* Stored items from a collection:
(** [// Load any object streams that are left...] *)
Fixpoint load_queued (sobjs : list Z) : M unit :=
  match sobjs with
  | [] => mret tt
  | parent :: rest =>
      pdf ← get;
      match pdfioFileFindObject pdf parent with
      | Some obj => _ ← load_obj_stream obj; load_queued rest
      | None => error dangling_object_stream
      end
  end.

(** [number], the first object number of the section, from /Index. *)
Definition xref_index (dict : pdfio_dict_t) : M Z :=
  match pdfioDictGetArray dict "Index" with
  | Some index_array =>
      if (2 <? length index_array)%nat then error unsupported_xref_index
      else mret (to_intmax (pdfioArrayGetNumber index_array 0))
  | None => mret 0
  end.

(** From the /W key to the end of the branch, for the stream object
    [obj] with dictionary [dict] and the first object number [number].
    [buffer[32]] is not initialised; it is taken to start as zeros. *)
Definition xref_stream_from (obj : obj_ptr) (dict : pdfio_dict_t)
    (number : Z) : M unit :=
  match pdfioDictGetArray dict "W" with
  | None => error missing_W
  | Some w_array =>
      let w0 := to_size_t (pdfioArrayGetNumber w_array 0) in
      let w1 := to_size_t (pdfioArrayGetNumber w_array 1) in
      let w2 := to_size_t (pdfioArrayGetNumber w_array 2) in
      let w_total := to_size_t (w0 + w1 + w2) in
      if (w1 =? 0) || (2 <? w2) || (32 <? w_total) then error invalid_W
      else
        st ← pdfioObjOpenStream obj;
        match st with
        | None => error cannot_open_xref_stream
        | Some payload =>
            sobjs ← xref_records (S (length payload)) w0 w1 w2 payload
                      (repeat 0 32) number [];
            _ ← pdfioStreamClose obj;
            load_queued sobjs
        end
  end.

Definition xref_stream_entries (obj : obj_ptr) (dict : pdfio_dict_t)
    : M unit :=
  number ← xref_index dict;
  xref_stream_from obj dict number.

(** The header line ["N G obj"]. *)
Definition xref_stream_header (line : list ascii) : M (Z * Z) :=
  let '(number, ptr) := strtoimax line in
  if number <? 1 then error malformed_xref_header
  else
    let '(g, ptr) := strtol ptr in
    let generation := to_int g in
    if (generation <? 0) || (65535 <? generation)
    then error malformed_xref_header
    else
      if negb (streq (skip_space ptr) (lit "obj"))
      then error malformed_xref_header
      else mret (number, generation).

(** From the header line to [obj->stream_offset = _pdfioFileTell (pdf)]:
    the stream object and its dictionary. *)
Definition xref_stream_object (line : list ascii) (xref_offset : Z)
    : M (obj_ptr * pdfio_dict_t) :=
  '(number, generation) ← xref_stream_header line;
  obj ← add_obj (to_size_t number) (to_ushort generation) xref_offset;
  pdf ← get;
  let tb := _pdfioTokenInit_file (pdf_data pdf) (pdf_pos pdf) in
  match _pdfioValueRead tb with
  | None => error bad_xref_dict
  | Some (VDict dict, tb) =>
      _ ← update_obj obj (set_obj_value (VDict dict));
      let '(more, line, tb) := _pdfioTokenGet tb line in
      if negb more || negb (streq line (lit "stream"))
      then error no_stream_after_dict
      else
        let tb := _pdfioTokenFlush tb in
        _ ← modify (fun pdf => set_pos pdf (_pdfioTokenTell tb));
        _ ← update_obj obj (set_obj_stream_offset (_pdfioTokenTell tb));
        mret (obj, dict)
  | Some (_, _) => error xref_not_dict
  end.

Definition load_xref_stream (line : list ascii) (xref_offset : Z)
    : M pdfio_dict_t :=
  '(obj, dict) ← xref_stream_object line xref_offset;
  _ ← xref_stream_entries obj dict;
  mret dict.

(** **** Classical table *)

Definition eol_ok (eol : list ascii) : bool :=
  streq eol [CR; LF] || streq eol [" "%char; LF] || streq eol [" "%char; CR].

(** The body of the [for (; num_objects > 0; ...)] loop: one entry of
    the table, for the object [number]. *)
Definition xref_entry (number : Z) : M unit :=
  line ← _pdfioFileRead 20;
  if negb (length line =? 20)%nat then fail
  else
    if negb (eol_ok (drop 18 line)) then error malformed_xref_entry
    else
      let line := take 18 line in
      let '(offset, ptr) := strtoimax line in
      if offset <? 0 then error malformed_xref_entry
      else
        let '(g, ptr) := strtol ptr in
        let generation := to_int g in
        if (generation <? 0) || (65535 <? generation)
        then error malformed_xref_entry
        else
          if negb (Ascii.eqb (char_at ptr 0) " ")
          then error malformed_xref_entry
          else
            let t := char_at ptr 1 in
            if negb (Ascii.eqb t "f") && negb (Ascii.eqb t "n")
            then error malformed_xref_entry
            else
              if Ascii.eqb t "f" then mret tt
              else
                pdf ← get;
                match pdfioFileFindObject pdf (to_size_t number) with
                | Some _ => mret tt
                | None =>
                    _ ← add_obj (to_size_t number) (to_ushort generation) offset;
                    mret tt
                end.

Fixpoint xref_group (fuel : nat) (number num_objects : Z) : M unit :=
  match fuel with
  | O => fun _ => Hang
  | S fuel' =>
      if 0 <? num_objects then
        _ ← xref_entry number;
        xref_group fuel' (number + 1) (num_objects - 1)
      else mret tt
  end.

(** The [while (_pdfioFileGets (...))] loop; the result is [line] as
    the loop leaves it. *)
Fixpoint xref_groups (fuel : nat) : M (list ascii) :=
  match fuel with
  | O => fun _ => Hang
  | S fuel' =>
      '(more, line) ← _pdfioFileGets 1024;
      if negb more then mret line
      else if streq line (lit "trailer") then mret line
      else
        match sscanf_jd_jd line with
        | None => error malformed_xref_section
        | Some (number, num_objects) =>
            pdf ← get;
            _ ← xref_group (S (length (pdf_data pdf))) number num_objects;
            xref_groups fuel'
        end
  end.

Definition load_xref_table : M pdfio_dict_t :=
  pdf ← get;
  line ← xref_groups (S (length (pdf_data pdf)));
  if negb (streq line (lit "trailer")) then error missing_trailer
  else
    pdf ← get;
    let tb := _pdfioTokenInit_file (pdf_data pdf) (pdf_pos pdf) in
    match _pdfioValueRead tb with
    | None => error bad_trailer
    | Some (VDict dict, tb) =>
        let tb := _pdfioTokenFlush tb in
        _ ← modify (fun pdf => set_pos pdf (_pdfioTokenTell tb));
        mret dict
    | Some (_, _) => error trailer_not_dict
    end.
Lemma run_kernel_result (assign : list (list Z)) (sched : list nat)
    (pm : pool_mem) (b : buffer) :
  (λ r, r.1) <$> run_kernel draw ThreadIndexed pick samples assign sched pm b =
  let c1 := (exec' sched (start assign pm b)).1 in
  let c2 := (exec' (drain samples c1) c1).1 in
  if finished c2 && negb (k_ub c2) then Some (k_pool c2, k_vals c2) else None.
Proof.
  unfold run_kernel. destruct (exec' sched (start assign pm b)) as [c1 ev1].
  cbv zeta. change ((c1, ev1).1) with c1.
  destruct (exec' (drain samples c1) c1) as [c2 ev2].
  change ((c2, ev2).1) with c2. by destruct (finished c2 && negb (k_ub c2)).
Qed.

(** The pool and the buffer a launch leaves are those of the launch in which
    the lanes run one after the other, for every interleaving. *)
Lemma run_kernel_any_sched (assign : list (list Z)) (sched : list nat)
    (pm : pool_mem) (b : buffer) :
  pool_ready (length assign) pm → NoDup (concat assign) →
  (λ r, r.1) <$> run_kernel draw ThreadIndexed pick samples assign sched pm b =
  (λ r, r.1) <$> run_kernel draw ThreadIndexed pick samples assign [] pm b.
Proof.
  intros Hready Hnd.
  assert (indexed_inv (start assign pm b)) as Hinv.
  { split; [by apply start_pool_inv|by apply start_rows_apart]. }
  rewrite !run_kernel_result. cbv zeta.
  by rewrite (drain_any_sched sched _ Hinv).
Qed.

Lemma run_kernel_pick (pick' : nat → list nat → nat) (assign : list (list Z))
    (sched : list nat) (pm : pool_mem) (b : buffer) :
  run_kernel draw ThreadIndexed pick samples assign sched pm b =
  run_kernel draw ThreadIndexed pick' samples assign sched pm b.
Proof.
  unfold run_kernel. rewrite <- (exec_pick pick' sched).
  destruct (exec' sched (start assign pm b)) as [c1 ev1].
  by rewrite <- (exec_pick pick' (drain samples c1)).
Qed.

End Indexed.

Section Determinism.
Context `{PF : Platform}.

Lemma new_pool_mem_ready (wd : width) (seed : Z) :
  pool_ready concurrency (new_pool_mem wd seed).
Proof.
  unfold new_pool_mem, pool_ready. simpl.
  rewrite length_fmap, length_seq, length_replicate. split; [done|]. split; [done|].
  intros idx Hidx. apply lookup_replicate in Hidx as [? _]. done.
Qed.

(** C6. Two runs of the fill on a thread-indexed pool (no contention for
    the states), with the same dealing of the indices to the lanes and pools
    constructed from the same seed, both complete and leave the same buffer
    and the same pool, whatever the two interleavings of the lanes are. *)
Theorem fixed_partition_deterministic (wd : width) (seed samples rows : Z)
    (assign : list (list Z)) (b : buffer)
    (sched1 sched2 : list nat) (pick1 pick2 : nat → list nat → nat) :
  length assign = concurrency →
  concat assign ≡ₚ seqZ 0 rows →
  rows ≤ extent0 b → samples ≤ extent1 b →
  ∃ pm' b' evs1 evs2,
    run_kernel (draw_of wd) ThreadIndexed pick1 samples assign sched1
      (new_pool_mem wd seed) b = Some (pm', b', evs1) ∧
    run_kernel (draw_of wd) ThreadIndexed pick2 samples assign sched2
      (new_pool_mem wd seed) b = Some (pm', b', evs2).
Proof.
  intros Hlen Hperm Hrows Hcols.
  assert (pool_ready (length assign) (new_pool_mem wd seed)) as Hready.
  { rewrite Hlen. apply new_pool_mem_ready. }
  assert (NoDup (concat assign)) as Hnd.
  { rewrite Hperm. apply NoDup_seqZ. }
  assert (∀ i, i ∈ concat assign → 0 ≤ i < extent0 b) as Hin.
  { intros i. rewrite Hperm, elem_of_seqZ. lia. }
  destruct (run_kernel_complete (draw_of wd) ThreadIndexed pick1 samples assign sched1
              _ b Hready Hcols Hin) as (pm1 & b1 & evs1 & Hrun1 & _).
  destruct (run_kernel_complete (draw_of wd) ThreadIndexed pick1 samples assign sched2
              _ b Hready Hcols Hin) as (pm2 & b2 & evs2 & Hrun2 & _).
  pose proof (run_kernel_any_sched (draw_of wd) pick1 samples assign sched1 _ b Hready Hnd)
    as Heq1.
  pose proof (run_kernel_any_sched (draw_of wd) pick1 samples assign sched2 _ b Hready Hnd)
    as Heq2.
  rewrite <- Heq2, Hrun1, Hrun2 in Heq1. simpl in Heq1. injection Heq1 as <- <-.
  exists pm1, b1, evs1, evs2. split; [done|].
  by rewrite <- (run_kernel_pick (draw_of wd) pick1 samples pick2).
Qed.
---
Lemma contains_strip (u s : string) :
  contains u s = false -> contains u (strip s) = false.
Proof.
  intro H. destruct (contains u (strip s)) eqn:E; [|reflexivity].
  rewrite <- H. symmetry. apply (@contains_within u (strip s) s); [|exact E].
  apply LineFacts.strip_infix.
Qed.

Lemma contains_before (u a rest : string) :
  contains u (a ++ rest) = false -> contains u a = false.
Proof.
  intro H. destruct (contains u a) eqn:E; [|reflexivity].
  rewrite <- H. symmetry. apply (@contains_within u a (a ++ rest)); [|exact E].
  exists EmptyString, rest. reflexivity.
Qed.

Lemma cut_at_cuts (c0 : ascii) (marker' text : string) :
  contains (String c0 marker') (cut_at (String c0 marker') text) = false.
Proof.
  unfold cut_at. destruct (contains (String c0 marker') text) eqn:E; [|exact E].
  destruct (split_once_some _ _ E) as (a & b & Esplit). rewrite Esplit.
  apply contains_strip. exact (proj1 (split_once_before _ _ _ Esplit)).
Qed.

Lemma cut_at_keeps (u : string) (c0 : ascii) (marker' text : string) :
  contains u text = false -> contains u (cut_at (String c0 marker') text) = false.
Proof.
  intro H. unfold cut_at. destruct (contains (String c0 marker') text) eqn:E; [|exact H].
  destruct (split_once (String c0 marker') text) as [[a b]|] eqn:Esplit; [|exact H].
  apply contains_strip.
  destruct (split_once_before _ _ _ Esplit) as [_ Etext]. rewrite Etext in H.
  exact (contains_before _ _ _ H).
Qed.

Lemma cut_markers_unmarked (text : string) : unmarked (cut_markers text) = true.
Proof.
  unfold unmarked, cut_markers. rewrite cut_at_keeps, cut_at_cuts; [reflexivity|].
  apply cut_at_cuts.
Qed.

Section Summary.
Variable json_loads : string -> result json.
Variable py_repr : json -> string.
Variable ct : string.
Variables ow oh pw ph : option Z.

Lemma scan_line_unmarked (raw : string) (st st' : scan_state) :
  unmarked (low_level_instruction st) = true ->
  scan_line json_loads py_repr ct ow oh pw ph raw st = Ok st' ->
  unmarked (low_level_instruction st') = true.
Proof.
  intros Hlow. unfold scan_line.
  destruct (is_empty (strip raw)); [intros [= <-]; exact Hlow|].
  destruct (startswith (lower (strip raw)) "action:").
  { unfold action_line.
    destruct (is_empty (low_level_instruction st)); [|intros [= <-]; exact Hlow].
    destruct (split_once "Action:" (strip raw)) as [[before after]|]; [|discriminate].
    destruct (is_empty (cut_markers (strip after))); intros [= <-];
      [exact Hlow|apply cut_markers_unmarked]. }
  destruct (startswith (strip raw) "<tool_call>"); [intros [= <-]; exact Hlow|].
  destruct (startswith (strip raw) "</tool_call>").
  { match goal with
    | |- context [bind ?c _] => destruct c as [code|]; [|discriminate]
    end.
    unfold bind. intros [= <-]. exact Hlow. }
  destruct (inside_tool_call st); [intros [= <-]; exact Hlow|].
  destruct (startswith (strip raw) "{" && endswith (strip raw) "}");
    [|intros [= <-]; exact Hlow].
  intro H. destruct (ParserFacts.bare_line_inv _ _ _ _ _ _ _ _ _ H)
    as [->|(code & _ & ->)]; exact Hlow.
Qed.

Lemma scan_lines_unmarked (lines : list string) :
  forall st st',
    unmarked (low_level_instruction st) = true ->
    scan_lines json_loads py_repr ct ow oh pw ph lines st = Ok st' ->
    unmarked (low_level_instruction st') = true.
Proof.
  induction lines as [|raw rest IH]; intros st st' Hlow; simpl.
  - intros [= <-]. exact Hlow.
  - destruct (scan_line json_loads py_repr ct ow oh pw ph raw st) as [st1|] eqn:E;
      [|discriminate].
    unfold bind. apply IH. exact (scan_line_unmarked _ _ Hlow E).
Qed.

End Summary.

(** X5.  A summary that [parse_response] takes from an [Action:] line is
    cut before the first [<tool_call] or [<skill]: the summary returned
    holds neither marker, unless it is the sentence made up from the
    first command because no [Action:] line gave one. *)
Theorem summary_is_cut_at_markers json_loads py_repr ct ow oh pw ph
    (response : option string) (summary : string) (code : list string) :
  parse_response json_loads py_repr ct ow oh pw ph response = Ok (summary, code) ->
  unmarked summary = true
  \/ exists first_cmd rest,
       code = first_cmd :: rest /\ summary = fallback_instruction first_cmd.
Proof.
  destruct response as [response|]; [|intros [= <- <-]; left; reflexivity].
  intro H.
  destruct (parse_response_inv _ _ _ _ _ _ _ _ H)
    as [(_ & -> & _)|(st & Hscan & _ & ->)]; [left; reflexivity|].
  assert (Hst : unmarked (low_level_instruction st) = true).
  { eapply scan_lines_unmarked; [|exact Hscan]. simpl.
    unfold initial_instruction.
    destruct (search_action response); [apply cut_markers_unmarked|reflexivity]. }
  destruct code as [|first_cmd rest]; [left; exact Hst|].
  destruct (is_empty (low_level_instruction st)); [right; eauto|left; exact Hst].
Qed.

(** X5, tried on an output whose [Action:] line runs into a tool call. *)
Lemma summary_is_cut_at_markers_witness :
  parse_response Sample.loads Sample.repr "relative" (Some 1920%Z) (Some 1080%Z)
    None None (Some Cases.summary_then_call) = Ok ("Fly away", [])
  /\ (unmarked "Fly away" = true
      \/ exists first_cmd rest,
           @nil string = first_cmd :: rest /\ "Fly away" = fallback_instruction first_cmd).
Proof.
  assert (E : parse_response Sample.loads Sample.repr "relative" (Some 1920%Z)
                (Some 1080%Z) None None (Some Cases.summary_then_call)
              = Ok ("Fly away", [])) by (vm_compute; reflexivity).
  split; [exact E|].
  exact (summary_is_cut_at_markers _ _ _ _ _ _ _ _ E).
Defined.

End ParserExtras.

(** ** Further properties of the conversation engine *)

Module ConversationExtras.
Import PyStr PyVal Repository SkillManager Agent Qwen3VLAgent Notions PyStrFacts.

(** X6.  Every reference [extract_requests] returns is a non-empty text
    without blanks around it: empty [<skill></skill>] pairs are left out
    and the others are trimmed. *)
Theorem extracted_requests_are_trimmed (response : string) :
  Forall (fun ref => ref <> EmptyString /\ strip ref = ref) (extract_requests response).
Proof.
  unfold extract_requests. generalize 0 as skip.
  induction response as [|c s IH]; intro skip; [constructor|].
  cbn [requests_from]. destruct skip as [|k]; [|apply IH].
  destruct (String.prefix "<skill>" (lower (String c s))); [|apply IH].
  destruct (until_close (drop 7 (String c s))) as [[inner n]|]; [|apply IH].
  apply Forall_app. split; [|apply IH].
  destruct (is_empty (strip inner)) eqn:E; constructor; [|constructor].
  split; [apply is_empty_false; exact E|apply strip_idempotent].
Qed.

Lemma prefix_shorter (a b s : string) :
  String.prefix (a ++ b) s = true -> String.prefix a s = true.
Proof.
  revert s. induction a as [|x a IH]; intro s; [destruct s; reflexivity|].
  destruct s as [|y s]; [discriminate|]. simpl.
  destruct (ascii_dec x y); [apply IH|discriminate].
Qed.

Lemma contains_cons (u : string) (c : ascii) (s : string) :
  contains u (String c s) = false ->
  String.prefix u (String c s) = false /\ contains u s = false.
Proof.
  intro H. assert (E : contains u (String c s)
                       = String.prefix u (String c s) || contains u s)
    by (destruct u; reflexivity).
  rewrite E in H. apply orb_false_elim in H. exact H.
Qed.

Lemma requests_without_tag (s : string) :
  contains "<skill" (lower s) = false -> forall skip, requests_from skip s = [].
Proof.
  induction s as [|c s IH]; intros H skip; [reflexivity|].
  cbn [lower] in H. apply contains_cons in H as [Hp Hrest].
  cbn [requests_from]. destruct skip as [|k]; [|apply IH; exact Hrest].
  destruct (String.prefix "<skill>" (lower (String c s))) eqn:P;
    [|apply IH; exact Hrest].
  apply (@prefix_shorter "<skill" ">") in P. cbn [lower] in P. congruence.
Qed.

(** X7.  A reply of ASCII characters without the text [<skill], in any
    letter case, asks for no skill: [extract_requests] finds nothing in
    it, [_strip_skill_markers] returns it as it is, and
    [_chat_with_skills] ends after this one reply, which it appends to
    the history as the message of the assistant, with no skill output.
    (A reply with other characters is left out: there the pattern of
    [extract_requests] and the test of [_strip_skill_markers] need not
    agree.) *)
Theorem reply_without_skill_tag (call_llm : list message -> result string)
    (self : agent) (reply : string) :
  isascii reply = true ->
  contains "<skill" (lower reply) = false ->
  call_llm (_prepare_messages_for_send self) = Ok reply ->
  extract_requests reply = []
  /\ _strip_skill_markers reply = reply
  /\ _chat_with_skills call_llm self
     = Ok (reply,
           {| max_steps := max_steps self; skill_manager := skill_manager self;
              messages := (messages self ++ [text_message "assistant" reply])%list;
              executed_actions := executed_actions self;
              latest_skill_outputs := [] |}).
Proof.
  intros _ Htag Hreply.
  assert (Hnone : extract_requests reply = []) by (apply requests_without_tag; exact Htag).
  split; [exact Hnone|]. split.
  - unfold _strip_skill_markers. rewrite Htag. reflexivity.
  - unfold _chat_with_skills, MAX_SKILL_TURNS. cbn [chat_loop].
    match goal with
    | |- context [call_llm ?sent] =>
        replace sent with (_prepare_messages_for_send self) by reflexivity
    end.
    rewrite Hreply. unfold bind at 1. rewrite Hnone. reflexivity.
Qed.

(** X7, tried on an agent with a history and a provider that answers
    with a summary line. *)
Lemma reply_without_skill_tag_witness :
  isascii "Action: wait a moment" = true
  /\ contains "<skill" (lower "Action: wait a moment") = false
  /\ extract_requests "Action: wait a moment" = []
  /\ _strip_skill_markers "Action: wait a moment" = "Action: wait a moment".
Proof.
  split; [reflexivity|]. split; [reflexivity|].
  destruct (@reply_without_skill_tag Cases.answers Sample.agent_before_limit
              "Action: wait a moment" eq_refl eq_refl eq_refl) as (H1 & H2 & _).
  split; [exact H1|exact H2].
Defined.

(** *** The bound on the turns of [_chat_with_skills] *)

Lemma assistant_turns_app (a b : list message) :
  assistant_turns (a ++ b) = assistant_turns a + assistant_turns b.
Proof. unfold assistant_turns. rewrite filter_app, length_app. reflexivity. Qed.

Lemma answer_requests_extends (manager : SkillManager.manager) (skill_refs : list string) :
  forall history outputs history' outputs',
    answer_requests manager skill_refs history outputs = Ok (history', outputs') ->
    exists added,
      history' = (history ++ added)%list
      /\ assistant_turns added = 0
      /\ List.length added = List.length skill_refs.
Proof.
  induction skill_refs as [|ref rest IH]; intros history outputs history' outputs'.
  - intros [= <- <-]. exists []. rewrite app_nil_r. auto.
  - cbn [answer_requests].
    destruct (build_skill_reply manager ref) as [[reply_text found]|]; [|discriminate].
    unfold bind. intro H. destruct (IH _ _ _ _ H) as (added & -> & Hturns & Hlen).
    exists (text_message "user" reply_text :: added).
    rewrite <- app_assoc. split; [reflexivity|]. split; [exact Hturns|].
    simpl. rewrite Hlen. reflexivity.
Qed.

* Exercise: List, from the entries above, every line in which the word "buffer" shows up.

* Task solution:
    [buffer[32]] is not initialised; it is taken to start as zeros. *)
    (pm : pool_mem) (b : buffer) :
(** The pool and the buffer a launch leaves are those of the launch in which
    (pm : pool_mem) (b : buffer) :
    (sched : list nat) (pm : pool_mem) (b : buffer) :
    constructed from the same seed, both complete and leave the same buffer
    (assign : list (list Z)) (b : buffer)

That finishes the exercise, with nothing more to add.